Tax year end planning opportunities


For intermediaries only


It’s that the time of year again when your clients will be reviewing their finances, submitting 2017/18 self-assessment tax returns and settling their tax bill for the year. Once that’s done your clients will be keen to mitigate their tax liability for this current tax year and future years by making the most of their available allowances and tax reliefs. So let’s take a look at some of the tax planning opportunities they could consider.

Income tax

  • Have your clients made pension contributions this tax year to use their annual allowance, and any available carry forward allowance, to benefit from income tax relief at their highest marginal rate?
  • The personal allowance is reduced by £1 for every £2 that an individual’s income exceeds £100,000. There’s no personal allowance at all where an individual’s income is over £123,700. The effective rate of income tax where an individual’s income falls between £100,000 and £123,700 is 60%, so by making a pension contribution they could benefit from tax relief at 60% on income within this band.
  • Child benefit reduces by 1% for every £100 that the higher earner in the household’s income exceeds £50,000. Where their income falls between £50,000 and £60,000, they’ll have to pay back the element of Child benefit they’re not entitled to in extra tax.

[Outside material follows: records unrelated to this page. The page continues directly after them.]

(** dev/mboot.h *)
Record mboot_mmap := {
  mm_size : Z;
  base_addr_low : Z;
  base_addr_high : Z;
  length_low : Z;
  length_high : Z;
  mm_type : Z;
}.

Definition MEM_RAM : Z := 1.
Definition MEM_RESERVED : Z := 2.
Definition MEM_ACPI : Z := 3.
Definition MEM_NVS : Z := 4.

Record pmmap := { pm_start : Z; pm_end : Z; pm_type : Z }.

Definition PMMAP_SUBLIST_NR (type : Z) : Z :=
  if decide (type = MEM_RAM) then 0
  else if decide (type = MEM_RESERVED) then 1
  else if decide (type = MEM_ACPI) then 2
  else if decide (type = MEM_NVS) then 3 else -1.

(** The static data of the file; the last field are the four sublists. *)
Record mboot := {
  pmmap_slots_next_free : Z;
  pmmap_list : list pmmap;
  max_usable_memory : Z;
  mem_npages : Z;
  pmmap_nentries : Z;
  pmmap_sublist : gmap Z (list pmmap);
}.

Definition with_list (f : list pmmap -> list pmmap) (b : mboot) : mboot :=
  {| pmmap_slots_next_free := pmmap_slots_next_free b; pmmap_list := f (pmmap_list b);
     max_usable_memory := max_usable_memory b; mem_npages := mem_npages b;
     pmmap_nentries := pmmap_nentries b; pmmap_sublist := pmmap_sublist b |}.
Definition with_sublists (f : gmap Z (list pmmap) -> gmap Z (list pmmap)) (b : mboot) : mboot :=
  {| pmmap_slots_next_free := pmmap_slots_next_free b; pmmap_list := pmmap_list b;
     max_usable_memory := max_usable_memory b; mem_npages := mem_npages b;
     pmmap_nentries := pmmap_nentries b; pmmap_sublist := f (pmmap_sublist b) |}.
Definition set_slots (n : Z) (b : mboot) : mboot :=
  {| pmmap_slots_next_free := n; pmmap_list := pmmap_list b;
     max_usable_memory := max_usable_memory b; mem_npages := mem_npages b;
     pmmap_nentries := pmmap_nentries b; pmmap_sublist := pmmap_sublist b |}.
Definition set_totals (mx np ne : Z) (b : mboot) : mboot :=
  {| pmmap_slots_next_free := pmmap_slots_next_free b; pmmap_list := pmmap_list b;
     max_usable_memory := mx; mem_npages := np; pmmap_nentries := ne;
     pmmap_sublist := pmmap_sublist b |}.

(** [None] when the 128 slots are used up. *)
Definition pmmap_alloc_slot : M mboot (option Z) :=
  n ← gets pmmap_slots_next_free;
  if decide (n = 128) then mret None
  else modify (set_slots (n + 1)) ;; mret (Some n).
Lemma at_set_perm_loop b l : forall s,
  NoDup l -> (forall i, i ∈ l -> 0 <= i < AT_SIZE) ->
  exists s', for_each l (fun i => at_set_perm i (page_perm b i)) s = Ok (tt, s')
    /\ (forall i, i ∈ l -> AT s' !!! i = {| at_perm := page_perm b i; at_allocated := 0 |})
    /\ NUM_PAGES s' = NUM_PAGES s /\ mem_lk s' = mem_lk s
    /\ last_palloc_index s' = last_palloc_index s /\ pm_kstack s' = pm_kstack s
    /\ CONTAINER s' = CONTAINER s.
Proof.
  intros s Hnd Hl.
  destruct (for_each_ind (fun d s' =>
      (forall i, i ∈ d -> AT s' !!! i = {| at_perm := page_perm b i; at_allocated := 0 |})
      /\ NUM_PAGES s' = NUM_PAGES s /\ mem_lk s' = mem_lk s
      /\ last_palloc_index s' = last_palloc_index s /\ pm_kstack s' = pm_kstack s
      /\ CONTAINER s' = CONTAINER s) (fun i => at_set_perm i (page_perm b i)) l) with (s := s)
    as (s' & E & H); [| |by exists s'].
  - intros d i r s1 Hd (H1 & H2). assert (0 <= i < AT_SIZE) as Hi by (apply Hl; rewrite Hd; set_solver).
    unfold at_set_perm. rewrite at_write_ok by done. eexists. split; [reflexivity|].
    split; [|done]. intros k Hk. cbn. rewrite lookup_total_upd. case_decide; [by subst|].
    apply H1. set_solver.
  - split_and!; try done. intros i Hi%elem_of_nil. done.
Qed.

One way of mitigating some or all of this additional tax is to make a personal pension contribution.
  • The 2018/19 dividend tax free-allowance is £2,000. Also, basic-rate taxpayers can currently benefit from a personal savings allowance of £1,000 and higher-rate taxpayers an allowance of £500. Married couples might want to transfer assets between themselves – both spouses can use their respective dividend tax-free allowance and personal savings allowance, especially if one spouse pays tax at a lower rate than the other.
  • Zero per cent savings rate - this applies to the extent that an individual’s earnings and/or pensions income is less than £16,850 in 2018/19, with the maximum zero per cent savings rate threshold being £5,000. An additional-rate or higher-rate taxpayer might want to assign segments of their offshore bond to a non-taxpaying spouse or adult child, as they could then cash these in, incurring a chargeable event gain of up to £17,850 (£11,850 personal allowance, £1,000 personal savings allowance and £5,000 at the zero per cent savings rate) without suffering an income tax liability. To be truly effective, any new investment should be in the transferee’s name.

Tax incentivised savings

  • The ISA allowance for 2018/19 is £20,000 and ISAs attract both income tax and capital gains tax benefits. If an individual doesn’t use their allowance in the tax year, it can’t be carried forward to future years.
  • Clients could consider investing in a Venture Capital Trust or Enterprise Investment Scheme to benefit from income tax relief at 30%, or in a Seed Enterprise Investment Scheme to obtain income tax relief at 50%, on the cost of the shares up to the prescribed limits.

Capital gains tax (CGT)

  • The CGT annual exemption is £11,700 in this current tax year.  Any unused exemption can’t be carried forward to future years. Clients might want to use their annual exemption this current year to:
    • crystallise some gains;
    • rebase their portfolio;
    • make an ISA contribution, or
    • make a pension contribution.
  • Capital losses realised in the current year are offset against capital gains realised in the year, before deducting the annual exemption.  Don’t waste the full benefit of current year losses and the annual exemption.
  • Again, spouses might want to transfer assets between themselves to make full use of both their annual CGT exemptions.
  • If a higher-rate or additional-rate taxpayer has crystallised gains in excess of the annual CGT exemption, they might want to consider making a personal contribution to a registered pension scheme operating tax relief at source, as this could result in the capital gains being taxed at 10% rather than 20%, as the pension contribution will lead to the client’s basic-rate band being extended.

Inheritance tax (IHT)

  • Are your clients using the available IHT exemptions such as the £250 small gifts exemption, the annual £3,000 exemption, gifts in consideration of marriage and the normal expenditure out of income exemption?
  • Clients might want to take the opportunity to do some trust planning to start the seven year clock for IHT purposes and make provision for future generations.

In summary

This is an area where you can really add value for your clients, by helping them to save and invest as tax-efficiently as possible.

The information in this article is based on our understanding of current taxation law and HM Revenue and Customs (HMRC) practice, which may change. The tax treatment depends on the individual circumstances of each client and may be subject to change in future.